Let $f^{\prime \prime }\left(x\right)$ be continous at $x=0$.

If $\underset{x\to 0}{lim}\frac{2f\left(x\right)-3af\left(2x\right)+bf\left(8x\right)}{{\sin }^{2}x}$ exists and $f\left(0\right)\ne 0,f^{\prime }\left(0\right)\ne 0$, then

• A. $a=-\frac{7}{9}$
• B. $b=\frac{1}{3}$
• C. $a=\frac{7}{9}$
• D. $b=-\frac{1}{3}$

Answer 1

Answer: (B), (C)

The correct options are
B $b=\frac{1}{3}$
C $a=\frac{7}{9}$

We have,

$\underset{x\to 0}{lim}\frac{2f\left(x\right)-3af\left(2x\right)+bf\left(8x\right)}{{\sin }^{2}x}$

$=\underset{x\to 0}{lim}\frac{2f\left(x\right)-3af\left(2x\right)+bf\left(8x\right)}{x^2}$

For the limit to exist, we have

$2f\left(0\right)-3af\left(0\right)+bf\left(0\right)=0$ i.e., $3a-b=2$ $[\because f\left(0\right)\ne 0,$ given$]$ ...(1)

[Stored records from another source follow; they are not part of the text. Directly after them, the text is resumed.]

(* ===== verification/Prelude.v ===== *)
(** * A verification of the Faasten function-as-a-service system

    Faasten runs functions in virtual machines over a file system with information flow labels.
    This library models the Rust code of [src/snapfaas/] and [src/frontends/] and proves the
    properties its security and its scheduling rest on.  This file holds what the others share: bytes and
    big-endian integers, results and stateful computations that may panic, the guarantee and
    result calculi ([Guar], [Returns]) with their automation, and invariants of step relations.

    ** The program and its model

    A request enters through the web frontend, which checks its token, or as a [LabeledInvoke]
    message.  The scheduler queues it, picks an idle worker
    on some node and sends it the task.  The worker takes a cached VM for the function or makes
    one, and a system call processor serves the function's calls: it reads and writes labeled
    objects, opens blobs and invokes gates, which go back to the scheduler.  What the function
    returns is the result of the task.

    - Labels.v: the interface to the [labeled] crate (Buckle labels), with the laws the code
      relies on.
    - Store.v, StoreRefinement.v: the trait [BackingStore] of [fs/mod.rs] as a class, and its
      implementations [fs/lmdb.rs] and [fs/tikv.rs] over the client libraries.
    - FsTypes.v, Objects.v, Fs.v: [fs/mod.rs], [fs/utils.rs], [fs/errors.rs], [fs/function.rs].
      Objects are typed references; [Objects.World] is the store with the two thread-local
      variables [CURRENT_LABEL] and [PRIVILEGE], the random numbers to come, and what other
      threads do to the store between two accesses.  [Objects.v] has one definition per method
      of [ObjectRef] and [Labeled], [Fs.v] one per method of [FS] and function of [utils].
    - Paths.v: [fs/path.rs].
    - Syscalls.v: the messages of [syscalls.proto] and [sched/messages.proto], and the
      conversions of [syscalls.rs] and [fs/function.rs].
    - Blobstore.v: [blobstore/mod.rs], files named by the digest of their contents.
    - Message.v: framing and remote procedure calls of [sched/message.rs], [sched/rpc.rs] and
      the channel of [vm.rs].
    - SysServer.v: [syscall_server.rs].  [SysState] is one [SyscallProcessor] with the global
      environment it borrows; [do_syscall] is the dispatch, [run] the loop.
    - LocalRM.v: [resource_manager.rs], the VMs and the memory of one machine.
    - SchedRM.v, Scheduler.v: [sched/resource_manager.rs], [sched/rpc_server.rs] and
      [schedule] of [sched/mod.rs].  [sched_step] is the interleaving of the connection threads
      and the scheduling thread, at the granularity of the locks they take; [parked] says that
      the latter waits on the condition variable, and [notify_one] wakes it.
    - Worker.v: [worker.rs], [Vm::launch] of [vm.rs], [FunctionConfig] of [configs.rs].
    - Machine.v: the workers that [bins/multivm] starts, interleaved at the lock of the resource
      manager ([worker_step] is one worker's, [machine_step] anyone's).
    - Cluster.v: the scheduler with workers on its connections, each in a phase of its
      conversation ([Phase]); [cluster_step] adds what the workers read and write to the steps of
      Scheduler.v, [perform] is the same as a function of a choice.  Conversation.v proves that
      the code of Worker.v and SysServer.v holds that conversation, TaskRun.v that a task of
      Worker.v is a sequence of steps of its machine and of that conversation ([serves]).
    - Deployment.v: the workers of Cluster.v on the machines of Machine.v, each of which does on
      its machine what its task asks for.
    - Startup.v: [lib.rs], [Worker::new], [ResourceManager::new] and the main of [bins/multivm].
    - CommandLine.v, Firerunner.v, Singlevm.v: the options of [cli.rs] and the parser's
      contract; [bins/firerunner] with [firecracker_wrapper.rs], from a command line to the
      actions asked of the virtual machine monitor; [bins/singlevm].
    - Bootstrap.v: [fs/bootstrap.rs], over the file system and the blob store together.
    - Webfront.v, WebTheorems.v, WebServer.v: [frontends/webfront], one definition per route;
      its main, and the server on whose threads requests are served.
    - Authority.v, AuthoritySys.v, AuthorityTask.v, AuthorityWeb.v, Integrity.v: what the
      callers' authority allows in the file system, in a function's run, in a worker's turn and
      in the frontend, and all of them on one store ([Integrity.System], [own], [others]).
    - AdminTools.v: [bins/admin_fstools], one definition per subcommand.
    - HttpServer.v, Webhook.v, Tools.v, Metrics.v: [frontends/httpserver], [frontends/webhook],
      [bins/sfdb], [bins/sfblob] and [metrics.rs], which are not built at present.
    - Clap2.v, Sfclient.v, Sffs.v, WebhookMain.v, Mains.v: the older builder of command lines;
      [bins/sfclient] and [bins/sffs], which are not built either and call functions that are
      gone; the mains of [frontends/webhook], [bins/scheduler] and [bins/garbage-collector].
    - Instances.v and the files ending in Witness: one instance of every interface, and each
      theorem with hypotheses applied to a concrete state.

    A method that can panic or loop is a computation [SM S A]: it takes the state and returns a
    value, a panic or the exhaustion of its fuel, with the state reached.  [Result] is [result]
    and [?] is the notation [?←].  [u64] and [u32] are [Z] with the wrap-around written out
    ([wrap_u64], [wrap_u32]), as the release profile has it.

    ** What is proved

    - Information flow in the file system (FsGuarantee.v, FsMediation.v, FsReads.v,
      FsTheorems.v): the label of a thread only rises; a value changes only where the label
      check allows it, keeps its label, and no gate or service gets more privilege than its
      maker has; whatever a read returns has tainted the reader.  The first two are proved for
      arbitrary sequences of calls, the first one under arbitrary interference.
    - The same at the system call interface (SysGuarantee.v, SysTheorems.v, SysSafety.v), by an
      interface of primitives ([FsPrimitives], [SysPrimitives]) that both relations implement;
      over a whole run; with the two exceptions, the response and the invocation of a service.
    - Noninterference (Observer.v, FsSecure.v, SysSecure.v, Noninterference.v): two runs of a
      function on stores that an observer at some label cannot tell apart.  [seen] is what flows
      to the observer, [alike] relates the stores, and [Secure] relates two runs of a
      computation that either go the same way or have both been tainted beyond the observer;
      every method of the objects and of the file system, every system call and the loop over
      them are shown to keep it.  A run ends with nothing new to be seen
      ([run_noninterference]), except which facets of a faceted directory exist, which is not
      protected ([facet_covert_channel]).
    - Integrity of the whole system (Authority*.v, Integrity.v): a store is [closed] for an
      authority when its gates and services give those who may use them nothing more.  From
      such a store, whatever requests, invocations and system calls of that authority are
      interleaved with each other and with the rest of the world, what is guarded by another
      integrity changes only by others' doing, and no function is started with more privilege
      ([integrity_end_to_end]).  Its parts are theorems of their own: a function's run
      ([run_held]), a worker's turn ([turn_within]) and a session with the frontend
      ([frontend_sessions_within]).  Each is proved by the rules of [FsPrimitives] and
      [SysPrimitives], for the relation [Held].
    - Concurrency of directories (FsDirs.v): [link] and [unlink] are linearizable, and terminate
      after at most one attempt per intervention of another thread, plus one.
    - Functional behaviour: path resolution refines a pure lookup; creation never overwrites an
      object; facets are found or created; gates are resolved with the clearance of the whole
      chain (FsGates.v); gate and service invocations (SysCalls.v); descriptors are never reused.
    - Types (FsTyping.v, FsTyped.v, SysTyping.v): a well-formed store, in which every reference
      is to an object of its type, stays so, no [unwrap] of the file system panics, and the
      descriptors of a function never dangle ([store_stays_typed], [descriptors_never_dangle]).
    - Stores: every session with LMDB or TiKV is one with a finite map.
    - Data: paths are parsed exactly by a grammar that is stated without the parser
      ([path_text], [Path_parse_grammar]); wire conversions, frames and blobs round trip,
      whatever file operation fails or is short.
    - Memory and VMs: memory is conserved by every interleaving of workers, no VM is in two
      hands, a launched VM is connected ([vm_exclusive]), and a task gives back the VM it takes
      before it reports ([task_served]); when memory can be had, and when the eviction loop never
      ends.
    - Scheduling: tasks start in the order accepted; what is written when a task is reported is
      its result, to the asker, at most once ([replies_routed]); the
      retry loop ends; choosing a worker never panics in a reachable state; what a worker reports;
      with enough workers the queue drains, if the thread is woken when it waits, which it does
      at most once for every record of a cached VM (SchedProgress.v, [queue_drains]).
    - Scheduler and workers together (Cluster.v): a task is with one worker at most, is reported
      at most once and does not disappear ([tasks_in_custody]), and what a worker reads is what
      it waits for ([conversations_in_step]); both as long as no asynchronous invocation meets
      a full queue, for which a run that loses a task is given ([full_queue_loses_task]).  A
      turn of the worker's loop is one exchange of that conversation ([turn_follows_protocol]).
    - A whole deployment (Deployment.v): a VM at work is of the function of a task that is
      accepted and not reported ([vm_serves_task]); a machine that lost no worker has all its
      memory, and all of it can be had again when the tasks given out are reported
      ([memory_comes_back]).
    - Starting: the memory read from [/proc/meminfo], the pool and its workers
      ([machine_memory_read], [pool_started]).
    - Launching: what the worker puts on a command line is what [firerunner] reads from it, or
      is refused ([launch_understood]), and what the monitor is told and has answered when the
      process ends well ([launch_boots]).
    - The outside: no HTTP request and no run of the administrator's tool changes the file system
      beyond the authority it comes with ([handle_confined], [admin_confined]); delegated tokens
      only weaken; a request for a gate is one invocation and one answer on the connection to the
      scheduler, and what a function gave, a success or a failure, is released only if its label
      may flow to that of the thread ([released_response]), which
      the caller may choose ([chosen_label_released]); errors of a path are answered without
      such a check ([path_errors_tell]); a session of [singlevm] is
      confined to its login; the webhook accepts only signed events.
    - HTTP: requests are read exactly whatever the pieces they arrive in, and answered in order.
    - Tools: [sfdb -a] lists exactly the keys with a prefix ([scan_lists_prefix]), numbers and
      blobs are read back as they were stored ([int_roundtrip], [sfblob_roundtrip]);
      [sfclient] shows only what may flow to its principal ([shown_to_clearance]) and, as does
      [sffs], never panics for want of an argument ([arguments_suffice], [mk_command_spec]).
    - Where the code departs from its comments or from the protocol, a theorem states what it
      does: [gate_cycle_diverges], [sync_reply_lost], [queue_full_reply], [find_idle_blocked],
      [vm_reuse_ignores_taint], [launch_failure_spins], [dent_list_always_succeeds],
      [dent_link_reply], [read_path_facet_first], [stale_label_blocks_fsutil],
      [json_label_dropped], [parked_beside_idle], [taint_with_label_panics],
      [singlevm_unlaunched], [signature_panics], [full_queue_loses_task],
      [facet_covert_channel], [flush_repeats] and others.

    ** Fuel

    Loops that the code does not bound take fuel.  Redirects of a gate: a chain of [n] redirects
    needs [n + 1] ([resolve_gate_clearance]); a cycle exhausts any.  Compare-and-swap loops: the
    number of interventions plus one ([link_linearizable],
    [unlink_linearizable]), which is the
    fuel [dir_link] and [dir_unlink] use.  Eviction: the number of cached VMs
    ([try_allocate_memory_spec]).  The scheduler's retries: the number of idle workers
    ([dispatch_terminates]).  Reading a request: its bytes ([read_body]).  [std::io::copy]: the
    bytes to copy.  [write_all]: one more than the operations that may be short.
    Attempts at a task: five once the VM is launched ([attempts_bounded]), without bound before.
    The loops that serve requests forever ([serve], [wait_and_process]) are fuelled by messages.
    The draws of a uid are bounded by the random numbers of the state.

    ** Parameters

    Not under [src/], hence classes or arguments with laws: the label crate ([LabelOps]), the
    LMDB and TiKV clients ([LmdbLib], [TikvLib]), serde ([SerdeOps]), prost ([Message]), the
    digest and hexadecimal crates ([DigestOps], [HexOps]), uuid ([UuidOps]), reqwest and strfmt
    ([HttpClient]), connections and VM channels ([Conn], [SyscallChannel]), process creation
    ([Launcher]), JSON of the resource report ([info_to_vec]), hash map order ([first_key]), the
    argument parser ([Clap]), the virtual machine monitor ([Vmm]), tokens, MIME types and JSON of
    the web frontend ([WebLib]), the identity providers ([Providers]), local files and the YAML
    configuration ([local_file], [read_config]), httparse and the http crate ([HttpLib]), HMAC
    and JSON of the webhook ([HookLib]) and the request module of [snapfaas] that it imports and
    that does not exist ([Snapfaas]), the cursors of LMDB ([LmdbCursor]), the sockets and
    names in the file system ([Sockets], [Files]), what the scheduler has heard on a connection
    ([Heard], whose instance must agree with [Conn]), the older argument parser ([Clap2]), the
    environment, key files and thread pool of the web frontend, and what the tools out of the
    build call and is gone: the functions of [utils] and the sockets of [sfclient] ([OldUtils],
    [Dial], [ClientLib]), [labeled_fs] and [dclabel] of [sffs] ([LabeledFs], [DcLabelLib]) and
    [collect_garbage].

    ** Not modelled

    Set-up that is only input and output: opening databases, spawning threads, connection pools
    (but for their check of a connection, [is_valid]), the [Drop] instances and the error values
    they log.  [webhook/src/server.rs] is the same text as [httpserver/src/lib.rs], and nothing
    includes it; the tests in [metrics.rs] are not code of the program.  What a function does inside its virtual machine is any sequence of system
    calls.  What is private to an observer who can see how long a call takes, or that it never
    ends, is outside the statement of noninterference, which is about one function: what the
    functions of a deployment tell each other goes through labels of invocations that the
    scheduler does not check, so that only integrity is stated for all of them together. *)

From stdpp Require Import base tactics option list gmap strings countable.
From Stdlib Require Import ZArith Lia Strings.Byte.
From Stdlib Require Export Strings.Byte.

$=\underset{x\to 0}{lim}\frac{2f^{\prime }\left(x\right)-6a{f}^{\prime }\left(2x\right)+8b{f}^{\prime }\left(8x\right)}{2x}$

For the limit to exist, we have

$2f^{\prime }\left(0\right)-6a{f}^{\prime }\left(0\right)=8b{f}^{\prime }\left(0\right)=0$

i.e., $3a-4b=1$ $[\because f(0)\ne 0,$ given$]$ ...(2)

Solving equations (1) and (2), we have

$a=\frac{7}{9}$ and $b=\frac{1}{3}$